(** The steps that a worker has left if no object is marked, pushed or taken by
    anyone; from a take until the worker sleeps. *)
Definition take_w : Z := 14 * nw + 22.
(** What a token wakes up. *)
Definition token_w : Z := take_w + 1.
Definition visit_w (ops : list Z) : Z := 12 * Zlen ops + 1.
Definition slice_w (ys : list Z) : Z := take_w + 1 + zsum (λ y, visit_w (traversal w (FROM_GC y)) + 5) ys.
Definition sub_w i (ys : list Z) : Z := slice_w (slice i) + 3 + zsum (λ y, 2 * Zlen (traversal w (FROM_GC y)) + 3) ys.
Definition here i (gc : Z) : list Z := from_here gc (slice i).
Definition next_here i (gc : Z) : list Z := tail (here i gc).
Definition cont_w i (k : mark_cont) : Z := match k with FromSlice gc => 1 + slice_w (next_here i gc) | FromQueue => take_w end.
Definition posts_w (n : Z) : Z := token_w * Z.max 0 n.
(** A coordinator that has found work. *)
Definition found_w (n : Z) : Z := 20 + posts_w (size_t (nw - n)) + token_w.
Definition size_w (n k available : Z) : Z := 12 + 3 * Z.max 0 (nw - k) + if available =? 0 then 0 else found_w n.
Definition victim_top tops (start k : Z) : Z := tops (victim_of slices start k).
Definition pc_w tops i (pc : worker_pc) : Z :=
  match pc with
  | RunStart => sub_w i (slice i) + 1
  | SubLoop gc => sub_w i (here i gc)
  | SubVisit gc ops => sub_w i (next_here i gc) + 2 * Zlen ops + 1
  | SubDecref gc _ ops => sub_w i (next_here i gc) + 2 * Zlen ops + 2
  | MarkArrive => slice_w (slice i) + 2
  | MarkWait _ => slice_w (slice i) + 1
  | SliceLoop gc => slice_w (here i gc)
  | SliceMark gc _ => slice_w (next_here i gc) + visit_w (traversal w (FROM_GC gc)) + 2
  | SliceNext gc => slice_w (next_here i gc) + 1
  | Visit k ops => cont_w i k + visit_w ops
  | QueueMark k op ops _ => cont_w i k + visit_w ops + 9
  | QueuePush k ops dpc => cont_w i k + visit_w ops + push_rank dpc
  | Taking dpc => 14 * nw + 14 + take_rank dpc
  | StealPick => 14 * nw + 14
  | StealLoop _ k => 13 + 14 * Z.max 0 (nw - k)
  | Stealing start k dpc => 13 + 14 * Z.max 0 (nw - k - 1) + steal_rank (victim_top tops start k) dpc
  | TakeCoordinator => 12
  | CoordLoad => 11
  | CoordFinish _ => 10
  | CoordPostAll n => posts_w (size_t (nw - n)) + token_w + 2
  | CoordSize n k a => size_w n k a
  | CoordSizing n k a dpc => size_w n (k + 1) a + match dpc with
      | SizeLoadTop b => 1 + if b <=? tops (Z.to_nat k) then 0 else found_w n
      | _ => 2
      end
  | CoordWake k => posts_w k + token_w + 3
  | CoordPost k => posts_w k + token_w + 2
  | DropCoordinator => token_w + 1
  | WaitSub => 11
  | SemaWait => 5
  | LoopCheck => token_w
  | DoneArrive => 4
  | DoneWait _ => 2
  | RunEnd => 1
  | WorkerDone => 0
  end.
Definition top_of s (j : nat) : Z := from_option (λ wk, top (deque wk)) 0 (workers s !! j).
Definition main_w m : Z := match m with MainArrive => 2 | MainWait _ => 1 | MainDone => 0 end.
Definition marking_on s : Z := if num_workers_marking s =? 0 then 0 else 1.
Definition objects_left s hs : Z := zsum (on_way hs) (workers s).
Definition steps_left s m : Z := zsumi (λ i wk, pc_w (top_of s) i (w_pc wk)) (workers s) + token_w * steal_sema s + main_w m.
(** Marking ends; or an object is marked; or one gets on; or there are fewer steps
    left. *)
Definition smaller s' hs' m' s hs m : Prop :=
  marking_on s' < marking_on s ∨ marking_on s' <= marking_on s ∧
    (unmarked hs' < unmarked hs ∨ unmarked hs' <= unmarked hs ∧
      (objects_left s' hs' < objects_left s hs ∨ objects_left s' hs' <= objects_left s hs ∧ steps_left s' m' < steps_left s m)).

(** ** The parts of the measure *)

Lemma vstep_marks V V' : vstep w l slices V V' -> v_marked V ⊆ v_marked V'.
Proof.
  intros [i v V1 _ []|i v V1 _ []|i v V1 _ []|i v V1 _ []|V1 []]; simpl; try done; clear; set_solver.
Qed.
Lemma marked_is s hs m V x : Rep s hs m V -> x ∈ l -> marked_in hs x = bool_decide (x ∈ v_marked V).
Proof.
  intros HR Hx. unfold marked_in. rewrite (heads_collecting _ _ _ _ _ _ _ _ (rp_heads _ _ _ _ _ _ _ _ _ _ _ _ _ HR)) by by left.
  apply bool_decide_ext. split; [intros [= H%bool_decide_eq_false]; apply dec_stable; tauto|intros H; by rewrite bool_decide_eq_false_2 by tauto].
Qed.
(** An object is marked, or none is. *)
Lemma marks_grow s hs m V s' hs' m' V' : Rep s hs m V -> Rep s' hs' m' V' -> rtc (vstep w l slices) V V' ->
  unmarked hs' < unmarked hs ∨ unmarked hs' = unmarked hs ∧ ∀ x, x ∈ l -> marked_in hs' x = marked_in hs x.
Proof.
  intros HR HR' Hst. apply marks_shrink. intros x Hx. rewrite (marked_is _ _ _ _ _ HR Hx), (marked_is _ _ _ _ _ HR' Hx), !bool_decide_eq_true.
  assert (Hsub : v_marked V ⊆ v_marked V'); [|apply Hsub]. clear -Hst. induction Hst as [|V V1 V2 H _ IH]; [done|].
  etrans; [by eapply vstep_marks|done].
Qed.
Lemma on_way_same s hs m V hs' i wk : Rep s hs m V -> workers s !! i = Some wk -> (∀ x, x ∈ l -> marked_in hs' x = marked_in hs x) ->
  on_way hs' wk = on_way hs wk.
Proof.
  intros HR Hi Hm. unfold on_way, in_hand. f_equal. destruct (w_pc wk) eqn:Hpc; try done.
  destruct (wo_view _ _ _ _ _ _ _ _ _ _ (rp_workers _ _ _ _ _ _ _ _ _ _ _ _ _ HR _ _ Hi)) as (v & _ & Hw). rewrite Hpc in Hw.
  rewrite Hm; [done|]. by inversion Hw.
Qed.
Lemma pc_w_ext tops tops' i pc : (∀ j, tops' j = tops j) -> pc_w tops' i pc = pc_w tops i pc.
Proof. intros H. destruct pc; simpl; unfold victim_top; by rewrite ?H. Qed.
(* ===== verification/ParClaims.v ===== *)
(** * What the parallel collector does *)

From stdpp Require Import base list gmap numbers strings relations.
From S2P Require Import Prelude WsDeque WsDequeInv WsDequeSpec GcHead GcDeduce GcLinks GcLists GcSpec GcRefs GcCollect.
From S2P Require Import GcDemo ParDefs ParSpec ParProtocol ParWords ParRefine ParMain ParMove ParRun ParFinish.

Section whole.
Context {E : Type} {lay : GcLayout} {api : GcApi E}.
Variable fin : Z -> bool.
Variable w : E.
Variable permanent_generation : Z.
Abbreviation ptr := (ptr fin).
Abbreviation cnt := (cnt fin).
Abbreviation immortal := (λ x, Py_IsImmortal w (FROM_GC x) = true).
Abbreviation mortal := (λ x, Py_IsImmortal w (FROM_GC x) = false).
Implicit Types (hs : gmap Z gchead) (s : Ci_ParGCState) (m : gcmem E) (l perm : list Z).
(** A spin keeps two owned buffers owned, and a callback installed only
    while the secondary buffer is full. *)
Lemma spin_triple (done : driver -> bool) (n : nat) (s s' : driver) :
  queue_inv s -> bufferingMode s = TRIPLE_BUFFERING -> spin done n s = Some s' ->
  queue_inv s' /\ bufferingMode s' = TRIPLE_BUFFERING.
Proof.
  revert s. induction n as [| n IH]; intros s Hq Ht; simpl;
    destruct (done s) eqn:Ed; try discriminate.
  - intros Hs. now injection Hs as <-.
  - intros Hs. now injection Hs as <-.
  - destruct (fire n s) as [s1 |] eqn:Ef; [| discriminate]. intros Hs.
    destruct (fire_policy _ _ _ Ef) as (_ & Hq1 & Ht1).
    exact (IH _ (Hq1 Hq) (Ht1 Ht) Hs).
Qed.

Lemma waitUpdateAsyncComplete_idle (n : nat) (s s' : driver) :
  waitUpdateAsyncComplete n s = Some s' -> _dma_state s' = ILI9488_T4_DMA_IDLE.
Proof.
  intros Hw. apply spin_done in Hw. unfold asyncUpdateActive in Hw.
  now destruct (_dma_state s').
Qed.

Lemma waitUpdateAsyncComplete_when_idle (n : nat) (s : driver) :
  _dma_state s = ILI9488_T4_DMA_IDLE -> waitUpdateAsyncComplete n s = Some s.
Proof.
  intros Hi. unfold waitUpdateAsyncComplete, asyncUpdateActive.
  destruct n; simpl; now rewrite Hi.
Qed.

Lemma waitUpdateAsyncComplete_quiet (n : nat) (s s' : driver) :
  _pcb s = None -> waitUpdateAsyncComplete n s = Some s' ->
  same_policy s s' /\ _pcb s' = None.
Proof. apply spin_quiet. Qed.

(** [_updateAsync] on a driver whose completion callback is not installed. *)
Lemma updateAsync_quiet (n : nat) (fb : option ptr) (d : option dptr) (s s' : driver) :
  _pcb s = None -> _updateAsync n fb d s = Some s' -> same_policy s s' /\ _pcb s' = None.
Proof.
  intros Hp Hu.
  destruct (updateAsync_with_cases _ _ _ _ _ _ Hu)
    as [[-> _] | (p & dd & s0 & s1 & _ & _ & Hw & Hs1 & _ & Hend)].
  - split; [apply same_policy_refl | exact Hp].
  - destruct (waitUpdateAsyncComplete_quiet _ _ _ Hp Hw) as [Hsp0 Hp0].
    assert (Hsp1 : same_policy s s1).
    { apply (same_policy_trans _ _ _ Hsp0).
      apply (same_policy_trans _ (launching p dd s0)); [apply sp_launching |].
      now apply sched_only_same_policy. }
    destruct (sched_only_fields _ _ Hs1) as (Hp1 & _).
    assert (Hp1' : _pcb s1 = None) by (rewrite Hp1; exact Hp0).
    destruct Hend as [[-> _] | Hfin]; [now split |].
    destruct (finish_transfer_policy _ _ _ Hfin) as (Hp' & Hnone & _).
    split; [| exact Hp']. exact (same_policy_trans _ _ _ Hsp1 (Hnone Hp1')).
Qed.

Lemma updateRectNow_quiet (n : nat) (sub_fb : option Frame) (b : box) (stride : Z)
    (s s' : driver) :
  _pcb s = None -> _updateRectNow n sub_fb b stride s = Some s' ->
  same_policy s s' /\ _pcb s' = None.
Proof.
  unfold _updateRectNow. intros Hp Hu.
  destruct sub_fb as [f |]; [| injection Hu as <-; split; [apply same_policy_refl | exact Hp]].
  destruct (_ || _); [injection Hu as <-; split; [apply same_policy_refl | exact Hp] |].
  destruct (waitUpdateAsyncComplete n s) as [s0 |] eqn:Ew; [| discriminate].
  injection Hu as <-.
  destruct (waitUpdateAsyncComplete_quiet _ _ _ Hp Ew) as [Hsp0 Hp0].
  split.
  - apply (same_policy_trans _ _ _ Hsp0). same_policy_tac.
  - match goal with |- _pcb (_endframe ?X) = None => destruct (endframe_fields X) as (-> & _) end.
    exact Hp0.
Qed.

(** ** The calls into the diff buffers keep the buffers and the mirror *)

Lemma do_computeDiff_sp d p fb copy (s s' : driver) :
  do_computeDiff d p fb copy s = Some s' -> same_policy s s' /\ _pcb s' = _pcb s.
Proof.
  unfold do_computeDiff. destruct d; [| discriminate]. destruct p; [| discriminate].
  intros Hd. injection Hd as <-. split; [same_policy_tac | now destruct copy].
Qed.

Lemma do_computeDiff_region_sp d p old fb b stride copy (s s' : driver) :
  do_computeDiff_region d p old fb b stride copy s = Some s' ->
  same_policy s s' /\ _pcb s' = _pcb s.
Proof.
  unfold do_computeDiff_region. destruct d; [| discriminate]. destruct p; [| discriminate].
  intros Hd. injection Hd as <-. split; [same_policy_tac | now destruct copy].
Qed.

Lemma do_copyfb_sp p fb (s s' : driver) :
  do_copyfb p fb s = Some s' -> same_policy s s' /\ _pcb s' = _pcb s.
Proof.
  unfold do_copyfb. destruct p; [| discriminate].
  intros Hd. injection Hd as <-. split; [same_policy_tac | reflexivity].
Qed.
Lemma NoDup_Set_add (c : string) (acc : list string) :
  NoDup acc -> NoDup (Set_add c acc).
Proof.
  intros H. unfold Set_add. destruct (JS.Array_includes acc c) eqn:E; [exact H |].
  apply NoDup_app; [exact H | repeat constructor; intros [] |].
  intros x Hx [<- | []].
  apply Array_includes_In in Hx. congruence.
Qed.

Lemma In_facet (l : list Occupation) :
  forall acc x, In x (fold_left step l acc) <->
                In x acc \/ exists o, In o l /\ g o = Some x.
Proof.
  induction l as [| o l IH]; intros acc x; simpl.
  - split; [tauto | intros [H | (o & [] & _)]; exact H].
  - rewrite IH, step_eq. destruct (g o) as [c |] eqn:Hg.
    + rewrite In_Set_add. split.
      * intros [[H | ->] | (o' & Hin & Ho')]; eauto 6.
      * intros [H | (o' & [<- | Hin] & Ho')]; eauto 6.
        left. right. congruence.
    + split.
      * intros [H | (o' & Hin & Ho')]; eauto 6.
      * intros [H | (o' & [<- | Hin] & Ho')]; eauto 6. congruence.
Qed.

Lemma NoDup_facet (l : list Occupation) :
  forall acc, NoDup acc -> NoDup (fold_left step l acc).
Proof.
  induction l as [| o l IH]; intros acc H; simpl; [exact H |].
  apply IH. rewrite step_eq. destruct (g o); [now apply NoDup_Set_add | exact H].
Qed.
End AvailableFacet.

Lemma availableMajors_In (this : t) (c : string) :
  In c (fst (getAvailableFilters this)) <->
  exists o, In o (occupations this) /\ JS.char0 (code o) = Some c.
Proof.
  unfold getAvailableFilters. simpl. rewrite Array_sort_In.
  rewrite (In_facet majorOf _ (fun acc o => eq_refl)). simpl. split.
  - intros [[] | H]. exact H.
  - intros H. now right.
Qed.

Lemma availableTypes_In (this : t) (ty : string) :
  In ty (snd (getAvailableFilters this)) <->
  ty <> "" /\ exists o, In o (occupations this) /\ occupationType o = ty.
Proof.
  unfold getAvailableFilters. simpl. rewrite Array_sort_In.
  rewrite (In_facet typeOf).
  - unfold typeOf. simpl. split.
    + intros [[] | (o & Hin & Ho)].
      destruct (JS.truthy (occupationType o)) eqn:Ht; [| discriminate].
      injection Ho as <-. apply truthy_true in Ht. eauto.
    + intros (Hne & o & Hin & <-). right. exists o. split; [exact Hin |].
      apply truthy_true in Hne. now rewrite Hne.
  - intros acc o. unfold typeOf. now destruct (JS.truthy (occupationType o)).
Qed.

(** X9: [getAvailableFilters] offers the first character of every
    non-empty code, and every non-empty occupation type, of the corpus, and
    nothing else. *)
Theorem availableFilters_membership (this : t) (x : string) :
  (In x (fst (getAvailableFilters this)) <->
   exists o, In o (occupations this) /\ JS.char0 (code o) = Some x) /\
  (In x (snd (getAvailableFilters this)) <->
   x <> "" /\ exists o, In o (occupations this) /\ occupationType o = x).
Proof. split; [apply availableMajors_In | apply availableTypes_In]. Qed.

Lemma strictly_sorted (l : list string) :
  NoDup l ->
  forall i a b, nth_error (JS.Array_sort String.compare l) i = Some a ->
                nth_error (JS.Array_sort String.compare l) (S i) = Some b ->
                String.compare a b = Lt.
Proof.
  intros Hnd i a b Ha Hb.
  pose proof (Sorted_adjacent _ _ (Array_sort_sorted String.compare compare_total l)
                i a b Ha Hb) as Hle.
  destruct (String.compare a b) eqn:E; [| reflexivity | congruence].
  apply String.compare_eq_iff in E. subst b. exfalso.
  assert (Hnd' : NoDup (JS.Array_sort String.compare l))
    by (eapply Permutation_NoDup; [symmetry; apply Array_sort_perm | exact Hnd]).
  rewrite NoDup_nth_error in Hnd'.
  assert (Hlt : i < List.length (JS.Array_sort String.compare l))
    by (apply nth_error_Some; congruence).
  specialize (Hnd' i (S i) Hlt). rewrite Ha, Hb in Hnd'. specialize (Hnd' eq_refl). lia.
Qed.
(* ===== verification/BTree.v ===== *)
(** The ordered map [std::collections::BTreeMap] with unsigned integer keys, and
    the operations of it the program uses, as a strictly sorted association
    list. *)
From S2P Require Import Prelude.
From stdpp Require Import options.
Open Scope Z_scope.

(** * Operations *)
Notation btree V := (list (Z * V)).

Section btree.
Context {V : Type}.
Implicit Types (m : btree V) (k : Z) (v : V).

(** [BTreeMap::insert]: replaces the value of an existing key. *)
Fixpoint btree_insert k v m : btree V :=
  match m with
  | [] => [(k, v)]
  | (k', v') :: m' =>
      if k <? k' then (k, v) :: (k', v') :: m'
      else if k =? k' then (k, v) :: m'
      else (k', v') :: btree_insert k v m'
  end.

(** [BTreeMap::get]. *)
Fixpoint btree_get k m : option V :=
  match m with
  | [] => None
  | (k', v') :: m' => if k =? k' then Some v' else btree_get k m'
  end.

(** [BTreeMap::remove]: the removed value and the rest. *)
Definition btree_remove k m : option V * btree V :=
  (btree_get k m, filter (λ kv, kv.1 ≠ k) m).

(** [map.range(..=hi)]. *)
Definition btree_range_to_inclusive (hi : Z) m : list (Z * V) :=
  filter (λ kv, kv.1 ≤ hi) m.

(** [map.range(lo..hi)]: panics when the range is decreasing. *)
Definition btree_range (lo hi : Z) m : res (list (Z * V)) :=
  if hi <? lo then Panic else Ok (filter (λ kv, lo ≤ kv.1 < hi) m).

(** [iter.next_back()]. *)
Definition next_back (l : list (Z * V)) : option (Z * V) := last l.

(** Keys strictly increase. *)
Definition btree_wf m : Prop := StronglySorted (λ a b, a.1 < b.1) m.
End btree.

(** * Laws *)
Section laws.
Context {V : Type}.
Implicit Types (m : btree V) (k : Z) (v : V).

Lemma btree_wf_nil : btree_wf (V := V) [].
Proof. constructor. Qed.

Lemma btree_insert_elem k v m k' v' :
  btree_wf m →
  (k', v') ∈ btree_insert k v m ↔ (k' = k ∧ v' = v) ∨ (k' ≠ k ∧ (k', v') ∈ m).
Proof.
  induction 1 as [|[k0 v0] m Hm IH Hlt]; simpl.
  { set_solver. }
  rewrite Forall_forall in Hlt.
  assert (∀ x, (k', x) ∈ m → k0 < k') as Hlt' by (intros x Hx; apply (Hlt _ Hx)).
  destruct (Z.ltb_spec k k0); [|destruct (Z.eqb_spec k k0)];
    rewrite !elem_of_cons, ?IH; clear Hlt IH.
  - split; [|naive_solver]. intros [?|[?|Hin]]; simplify_eq; [by left|right..].
    { split; [lia|auto]. }
    split; [|auto]. apply Hlt' in Hin. lia.
  - subst. split; [|naive_solver]. intros [?|Hin]; simplify_eq; [by left|right].
    split; [|auto]. apply Hlt' in Hin. lia.
  - naive_solver.
Qed.

Lemma btree_insert_wf k v m : btree_wf m → btree_wf (btree_insert k v m).
Proof.
  intros Hwf. induction Hwf as [|[k0 v0] m Hm IH Hlt]; simpl.
  { repeat constructor. }
  pose proof Hlt as Hlt'. rewrite Forall_forall in Hlt'.
  destruct (Z.ltb_spec k k0); [|destruct (Z.eqb_spec k k0)].
  - constructor; [by constructor|]. constructor; [done|].
    eapply Forall_impl; [exact Hlt|]. simpl. lia.
  - subst. by constructor.
  - constructor; [done|]. apply Forall_forall. intros [k' v'] Hin. simpl.
    apply btree_insert_elem in Hin as [[-> ->]|[_ Hin]]; [lia| |done].
    apply (Hlt' _ Hin).
Qed.

Lemma btree_filter_wf (P : Z * V → Prop) `{∀ x, Decision (P x)} m :
  btree_wf m → btree_wf (filter P m).
Proof.
  induction 1 as [|kv m Hm IH Hlt]; [constructor|].
  rewrite filter_cons. case_decide; [|done]. constructor; [done|].
  apply Forall_forall. intros x [_ Hx]%list_elem_of_filter.
  rewrite Forall_forall in Hlt. auto.
Qed.

Lemma btree_remove_wf k m : btree_wf m → btree_wf (btree_remove k m).2.
Proof. apply btree_filter_wf. Qed.

Lemma btree_wf_key_inj m k v v' :
  btree_wf m → (k, v) ∈ m → (k, v') ∈ m → v = v'.
Proof.
  induction 1 as [|[k0 v0] m Hm IH Hlt]; [set_solver|].
  rewrite Forall_forall in Hlt.
  intros [?|H1]%elem_of_cons [?|H2]%elem_of_cons; simplify_eq; [done| | |auto].
  - specialize (Hlt _ H2). simpl in Hlt. lia.
  - specialize (Hlt _ H1). simpl in Hlt. lia.
Qed.

Lemma btree_get_elem k v m : btree_wf m → btree_get k m = Some v ↔ (k, v) ∈ m.
Proof.
  intros Hwf. pose proof (btree_wf_key_inj m k) as Hinj.
  induction m as [|[k0 v0] m IH]; simpl; [set_solver|].
  destruct (Z.eqb_spec k k0) as [->|].
  - split; [intros [= ->]; set_solver|]. intros Hin. f_equal.
    eapply Hinj; [done| |done]. set_solver.
  - rewrite elem_of_cons, IH; [naive_solver|by apply StronglySorted_inv in Hwf as [??]|].
    intros v1 v2 _ H1 H2. apply Hinj; [done|set_solver..].
Qed.

(** The last entry of [range(..=hi)] is the one with the greatest key. *)
Lemma btree_last_le_Some m hi k v :
  btree_wf m →
  next_back (btree_range_to_inclusive hi m) = Some (k, v) ↔
  (k, v) ∈ m ∧ k ≤ hi ∧ ∀ k' v', (k', v') ∈ m → k' ≤ hi → k' ≤ k.
Proof.
  unfold next_back, btree_range_to_inclusive. intros Hwf.
  assert (∀ k v, last (filter (λ kv, kv.1 ≤ hi) m) = Some (k, v) →
    (k, v) ∈ m ∧ k ≤ hi ∧ ∀ k' v', (k', v') ∈ m → k' ≤ hi → k' ≤ k) as Hlast.
  { clear k v. intros k v [l Hl]%last_Some.
    assert ((k, v) ∈ filter (λ kv : Z * V, kv.1 ≤ hi) m) as [??]%list_elem_of_filter
      by (rewrite Hl; set_solver).
    split_and!; [done..|]. intros k' v' Hin Hle.
    assert ((k', v') ∈ l ++ [(k, v)]) as [Hin'|Hin']%elem_of_app
      by (rewrite <- Hl; by apply list_elem_of_filter); [|set_solver].
    apply (btree_filter_wf (λ kv, kv.1 ≤ hi)) in Hwf. rewrite Hl in Hwf.
    apply StronglySorted_app_1_elem_of with (x1 := (k', v')) (x2 := (k, v)) in Hwf;
      simpl in *; [lia|done|set_solver]. }
  split; [apply Hlast|]. intros (Hin & Hle & Hmax).
  destruct (last _) as [[k1 v1]|] eqn:E.
  - destruct (Hlast k1 v1 eq_refl) as (Hin1 & Hle1 & Hmax1).
    assert (k1 = k) as -> by (apply Z.le_antisymm; eauto).
    by rewrite (btree_wf_key_inj m k v1 v).
  - apply last_None in E. assert ((k, v) ∈ filter (λ kv : Z * V, kv.1 ≤ hi) m) as Hf
      by by apply list_elem_of_filter.
    rewrite E in Hf. set_solver.
Qed.

Lemma btree_last_le_None m hi :
  next_back (btree_range_to_inclusive hi m) = None ↔ ∀ k v, (k, v) ∈ m → hi < k.
Proof.
  unfold next_back, btree_range_to_inclusive. rewrite last_None. split.
  - intros Hnil k v Hin. destruct (Z.lt_ge_cases hi k); [done|].
    exfalso. eapply (filter_nil_not_elem_of (λ kv : Z * V, kv.1 ≤ hi)); [done| |done]. done.
  - intros Hlt. destruct (filter _ m) as [|[k v] l] eqn:E; [done|exfalso].
    assert ((k, v) ∈ filter (λ kv : Z * V, kv.1 ≤ hi) m) as [? Hin]%list_elem_of_filter
      by (rewrite E; set_solver).
    specialize (Hlt _ _ Hin). simpl in *. lia.
Qed.
End laws.

#[export] Hint Resolve btree_wf_nil btree_insert_wf btree_filter_wf btree_remove_wf : samply.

TASK GOAL
Copy each line of the preceding data that contains the string "Hfin".

FINISHED EXERCISE
    destruct Hend as [[-> _] | Hfin]; [now split |].
    destruct (finish_transfer_policy _ _ _ Hfin) as (Hp' & Hnone & _).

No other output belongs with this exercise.